◆ GIVEN DATA ◆

********

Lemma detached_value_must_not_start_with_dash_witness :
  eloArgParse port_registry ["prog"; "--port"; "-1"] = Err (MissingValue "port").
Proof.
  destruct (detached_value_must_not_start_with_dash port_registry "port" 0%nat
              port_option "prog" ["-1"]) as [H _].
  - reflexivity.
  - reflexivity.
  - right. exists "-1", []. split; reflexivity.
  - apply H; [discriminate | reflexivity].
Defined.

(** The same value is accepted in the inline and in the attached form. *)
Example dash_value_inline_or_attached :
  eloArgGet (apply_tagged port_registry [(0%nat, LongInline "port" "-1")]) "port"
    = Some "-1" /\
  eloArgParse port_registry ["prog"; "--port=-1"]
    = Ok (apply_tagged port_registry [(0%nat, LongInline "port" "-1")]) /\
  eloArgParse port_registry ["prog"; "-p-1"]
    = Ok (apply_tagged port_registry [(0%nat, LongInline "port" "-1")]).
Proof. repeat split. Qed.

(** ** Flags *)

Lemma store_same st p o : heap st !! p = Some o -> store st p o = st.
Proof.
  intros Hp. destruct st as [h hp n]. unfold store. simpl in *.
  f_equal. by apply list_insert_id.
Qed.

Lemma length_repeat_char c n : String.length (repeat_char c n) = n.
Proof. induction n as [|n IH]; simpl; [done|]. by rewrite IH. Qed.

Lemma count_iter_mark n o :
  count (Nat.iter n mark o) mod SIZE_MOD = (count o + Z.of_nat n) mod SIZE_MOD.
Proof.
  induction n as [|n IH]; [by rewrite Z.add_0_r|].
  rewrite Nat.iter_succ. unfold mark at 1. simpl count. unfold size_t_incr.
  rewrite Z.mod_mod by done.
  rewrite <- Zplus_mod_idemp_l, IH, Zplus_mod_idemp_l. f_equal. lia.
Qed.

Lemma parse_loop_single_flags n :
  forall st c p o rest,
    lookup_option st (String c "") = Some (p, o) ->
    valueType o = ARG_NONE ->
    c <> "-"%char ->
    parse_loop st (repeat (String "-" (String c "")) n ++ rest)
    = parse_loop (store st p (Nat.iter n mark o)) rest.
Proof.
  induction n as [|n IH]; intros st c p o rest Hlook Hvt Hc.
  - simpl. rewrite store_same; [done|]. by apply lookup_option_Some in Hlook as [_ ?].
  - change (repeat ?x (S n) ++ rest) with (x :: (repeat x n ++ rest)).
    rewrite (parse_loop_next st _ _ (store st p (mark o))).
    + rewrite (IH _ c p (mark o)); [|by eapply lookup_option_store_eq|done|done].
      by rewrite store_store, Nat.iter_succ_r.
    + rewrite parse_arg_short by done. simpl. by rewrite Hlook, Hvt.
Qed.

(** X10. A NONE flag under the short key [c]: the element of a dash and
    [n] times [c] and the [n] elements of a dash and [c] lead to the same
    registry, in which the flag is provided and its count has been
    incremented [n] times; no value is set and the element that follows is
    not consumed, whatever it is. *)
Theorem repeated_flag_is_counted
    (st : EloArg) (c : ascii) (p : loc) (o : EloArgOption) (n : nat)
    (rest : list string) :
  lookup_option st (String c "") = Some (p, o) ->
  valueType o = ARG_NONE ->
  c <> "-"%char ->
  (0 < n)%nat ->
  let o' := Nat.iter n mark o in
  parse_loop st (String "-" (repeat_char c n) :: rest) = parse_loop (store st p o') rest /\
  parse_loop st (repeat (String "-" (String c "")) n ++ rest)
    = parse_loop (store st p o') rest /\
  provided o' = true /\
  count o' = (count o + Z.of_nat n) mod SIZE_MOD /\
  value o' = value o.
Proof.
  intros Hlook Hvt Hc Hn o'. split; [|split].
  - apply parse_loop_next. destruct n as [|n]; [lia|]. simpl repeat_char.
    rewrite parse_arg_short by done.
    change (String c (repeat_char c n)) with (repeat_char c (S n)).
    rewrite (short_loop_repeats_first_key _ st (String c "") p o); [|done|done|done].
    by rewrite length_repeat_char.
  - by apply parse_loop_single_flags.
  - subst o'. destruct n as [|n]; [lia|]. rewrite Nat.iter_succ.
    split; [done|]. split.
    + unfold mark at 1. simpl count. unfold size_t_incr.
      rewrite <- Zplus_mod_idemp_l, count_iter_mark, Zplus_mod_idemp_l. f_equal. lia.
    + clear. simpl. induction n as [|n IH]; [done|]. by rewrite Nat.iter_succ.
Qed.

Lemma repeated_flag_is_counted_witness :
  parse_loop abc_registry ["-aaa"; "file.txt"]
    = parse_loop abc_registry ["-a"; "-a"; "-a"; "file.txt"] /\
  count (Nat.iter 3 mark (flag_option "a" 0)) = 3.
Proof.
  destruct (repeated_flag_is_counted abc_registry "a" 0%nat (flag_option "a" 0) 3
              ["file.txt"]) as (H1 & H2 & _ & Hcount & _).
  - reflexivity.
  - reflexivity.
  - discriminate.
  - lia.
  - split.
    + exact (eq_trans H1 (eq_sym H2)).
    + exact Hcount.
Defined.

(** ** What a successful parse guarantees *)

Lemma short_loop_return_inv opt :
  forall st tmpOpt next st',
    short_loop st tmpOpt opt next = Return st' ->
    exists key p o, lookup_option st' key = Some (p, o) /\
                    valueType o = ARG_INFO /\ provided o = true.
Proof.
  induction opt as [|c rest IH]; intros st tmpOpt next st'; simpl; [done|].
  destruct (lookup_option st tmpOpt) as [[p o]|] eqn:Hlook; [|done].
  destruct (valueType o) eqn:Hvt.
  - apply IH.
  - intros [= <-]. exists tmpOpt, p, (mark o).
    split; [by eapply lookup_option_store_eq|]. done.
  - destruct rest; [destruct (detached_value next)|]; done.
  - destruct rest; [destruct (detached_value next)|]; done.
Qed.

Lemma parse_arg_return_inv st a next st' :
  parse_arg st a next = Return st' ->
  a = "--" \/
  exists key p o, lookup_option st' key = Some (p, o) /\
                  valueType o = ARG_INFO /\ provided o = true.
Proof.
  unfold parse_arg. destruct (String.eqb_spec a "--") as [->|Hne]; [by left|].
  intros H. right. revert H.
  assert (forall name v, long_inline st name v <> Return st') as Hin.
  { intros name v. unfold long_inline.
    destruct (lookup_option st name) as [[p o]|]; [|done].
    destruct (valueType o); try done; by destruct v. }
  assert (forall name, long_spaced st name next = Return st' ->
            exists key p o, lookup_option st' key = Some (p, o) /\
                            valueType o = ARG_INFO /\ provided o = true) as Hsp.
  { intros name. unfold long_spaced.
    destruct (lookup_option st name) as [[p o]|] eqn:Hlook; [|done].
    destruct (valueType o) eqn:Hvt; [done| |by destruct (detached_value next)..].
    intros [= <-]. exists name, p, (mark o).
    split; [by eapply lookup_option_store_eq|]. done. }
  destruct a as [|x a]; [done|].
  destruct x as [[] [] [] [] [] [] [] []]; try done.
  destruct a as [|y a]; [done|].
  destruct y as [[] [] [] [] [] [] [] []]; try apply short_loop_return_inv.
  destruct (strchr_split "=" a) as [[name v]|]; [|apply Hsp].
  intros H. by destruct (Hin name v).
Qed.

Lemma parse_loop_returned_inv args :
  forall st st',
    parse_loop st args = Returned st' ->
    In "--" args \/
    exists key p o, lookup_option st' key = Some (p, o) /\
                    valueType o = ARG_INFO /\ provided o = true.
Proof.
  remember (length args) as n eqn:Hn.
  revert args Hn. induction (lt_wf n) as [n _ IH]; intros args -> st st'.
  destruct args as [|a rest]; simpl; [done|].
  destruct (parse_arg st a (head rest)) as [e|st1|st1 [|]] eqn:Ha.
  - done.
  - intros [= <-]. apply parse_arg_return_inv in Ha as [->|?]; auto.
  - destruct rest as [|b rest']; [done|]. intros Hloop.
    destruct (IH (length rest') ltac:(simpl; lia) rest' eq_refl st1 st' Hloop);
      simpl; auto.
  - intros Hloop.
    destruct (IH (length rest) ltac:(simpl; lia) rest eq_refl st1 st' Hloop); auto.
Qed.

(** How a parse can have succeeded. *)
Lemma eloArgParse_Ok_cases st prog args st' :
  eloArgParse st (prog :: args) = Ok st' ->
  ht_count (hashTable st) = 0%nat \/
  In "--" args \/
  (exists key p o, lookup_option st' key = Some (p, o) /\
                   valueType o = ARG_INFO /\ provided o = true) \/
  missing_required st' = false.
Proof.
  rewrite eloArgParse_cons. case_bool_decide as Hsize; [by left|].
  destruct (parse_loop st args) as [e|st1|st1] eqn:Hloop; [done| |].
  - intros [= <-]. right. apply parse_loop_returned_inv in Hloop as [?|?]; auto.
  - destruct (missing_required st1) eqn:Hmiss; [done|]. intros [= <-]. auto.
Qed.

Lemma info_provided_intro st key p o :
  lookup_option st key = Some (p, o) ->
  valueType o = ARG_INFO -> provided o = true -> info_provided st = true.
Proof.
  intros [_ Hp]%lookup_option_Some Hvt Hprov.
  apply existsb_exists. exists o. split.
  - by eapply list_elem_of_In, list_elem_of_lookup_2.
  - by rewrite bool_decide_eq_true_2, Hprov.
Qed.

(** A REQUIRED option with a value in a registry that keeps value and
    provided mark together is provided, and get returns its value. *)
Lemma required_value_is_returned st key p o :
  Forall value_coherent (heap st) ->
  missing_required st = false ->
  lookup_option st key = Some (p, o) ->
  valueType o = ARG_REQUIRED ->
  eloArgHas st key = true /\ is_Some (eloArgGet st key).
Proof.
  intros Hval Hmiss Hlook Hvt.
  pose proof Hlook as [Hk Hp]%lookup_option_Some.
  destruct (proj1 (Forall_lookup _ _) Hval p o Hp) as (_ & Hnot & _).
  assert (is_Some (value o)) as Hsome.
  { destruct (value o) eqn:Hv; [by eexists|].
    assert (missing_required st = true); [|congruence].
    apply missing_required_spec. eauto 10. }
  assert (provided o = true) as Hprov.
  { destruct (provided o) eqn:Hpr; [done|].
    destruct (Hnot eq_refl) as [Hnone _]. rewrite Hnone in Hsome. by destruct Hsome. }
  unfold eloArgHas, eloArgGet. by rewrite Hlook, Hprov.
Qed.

********

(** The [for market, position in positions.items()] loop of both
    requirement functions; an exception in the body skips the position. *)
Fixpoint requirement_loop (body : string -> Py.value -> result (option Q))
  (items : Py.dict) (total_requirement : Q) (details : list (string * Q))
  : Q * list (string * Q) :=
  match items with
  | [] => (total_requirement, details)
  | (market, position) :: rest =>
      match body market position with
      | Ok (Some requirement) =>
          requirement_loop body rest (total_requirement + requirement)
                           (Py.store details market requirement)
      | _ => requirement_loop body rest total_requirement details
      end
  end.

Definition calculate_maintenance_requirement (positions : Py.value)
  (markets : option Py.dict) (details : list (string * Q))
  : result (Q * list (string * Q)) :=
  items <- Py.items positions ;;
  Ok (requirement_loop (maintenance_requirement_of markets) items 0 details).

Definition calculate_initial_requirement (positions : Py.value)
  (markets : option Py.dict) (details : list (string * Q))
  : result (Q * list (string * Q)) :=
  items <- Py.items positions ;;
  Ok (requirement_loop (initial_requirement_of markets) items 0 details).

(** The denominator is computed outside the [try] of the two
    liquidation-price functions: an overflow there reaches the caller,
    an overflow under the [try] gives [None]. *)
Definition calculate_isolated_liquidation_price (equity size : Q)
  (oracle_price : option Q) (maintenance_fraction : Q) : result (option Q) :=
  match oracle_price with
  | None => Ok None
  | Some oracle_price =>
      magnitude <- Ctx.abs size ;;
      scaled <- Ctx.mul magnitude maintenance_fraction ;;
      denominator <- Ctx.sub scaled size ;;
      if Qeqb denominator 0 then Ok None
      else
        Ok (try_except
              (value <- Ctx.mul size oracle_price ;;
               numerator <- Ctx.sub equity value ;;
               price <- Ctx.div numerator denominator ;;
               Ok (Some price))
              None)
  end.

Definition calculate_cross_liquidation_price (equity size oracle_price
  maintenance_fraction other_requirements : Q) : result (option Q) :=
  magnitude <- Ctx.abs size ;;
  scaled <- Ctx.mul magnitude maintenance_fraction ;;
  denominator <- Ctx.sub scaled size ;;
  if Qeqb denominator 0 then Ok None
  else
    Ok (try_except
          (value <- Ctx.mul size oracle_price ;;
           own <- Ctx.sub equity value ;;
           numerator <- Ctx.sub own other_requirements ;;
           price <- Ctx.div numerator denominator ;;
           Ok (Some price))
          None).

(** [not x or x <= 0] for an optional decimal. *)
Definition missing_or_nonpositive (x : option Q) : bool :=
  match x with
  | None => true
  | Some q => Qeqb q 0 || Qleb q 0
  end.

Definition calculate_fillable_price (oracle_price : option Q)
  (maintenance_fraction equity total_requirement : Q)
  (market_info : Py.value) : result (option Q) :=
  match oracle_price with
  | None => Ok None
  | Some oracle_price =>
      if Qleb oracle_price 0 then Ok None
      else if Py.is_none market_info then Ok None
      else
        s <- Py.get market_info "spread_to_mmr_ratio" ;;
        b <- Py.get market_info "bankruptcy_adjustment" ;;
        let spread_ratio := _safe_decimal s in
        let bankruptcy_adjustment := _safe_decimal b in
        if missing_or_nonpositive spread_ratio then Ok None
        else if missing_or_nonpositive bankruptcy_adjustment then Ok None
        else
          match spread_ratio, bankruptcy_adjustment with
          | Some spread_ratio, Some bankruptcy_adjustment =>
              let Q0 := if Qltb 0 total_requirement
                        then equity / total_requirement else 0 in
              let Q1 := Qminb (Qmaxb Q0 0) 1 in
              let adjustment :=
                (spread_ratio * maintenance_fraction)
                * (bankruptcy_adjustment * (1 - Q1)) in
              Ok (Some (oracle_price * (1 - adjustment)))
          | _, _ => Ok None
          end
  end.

********

◆ TASK PROMPT ◆
Show a copy of each line from the records above in which the string "functions" occurs.

◆ EXERCISE ANSWER ◆
    requirement functions; an exception in the body skips the position. *)
    liquidation-price functions: an overflow there reaches the caller,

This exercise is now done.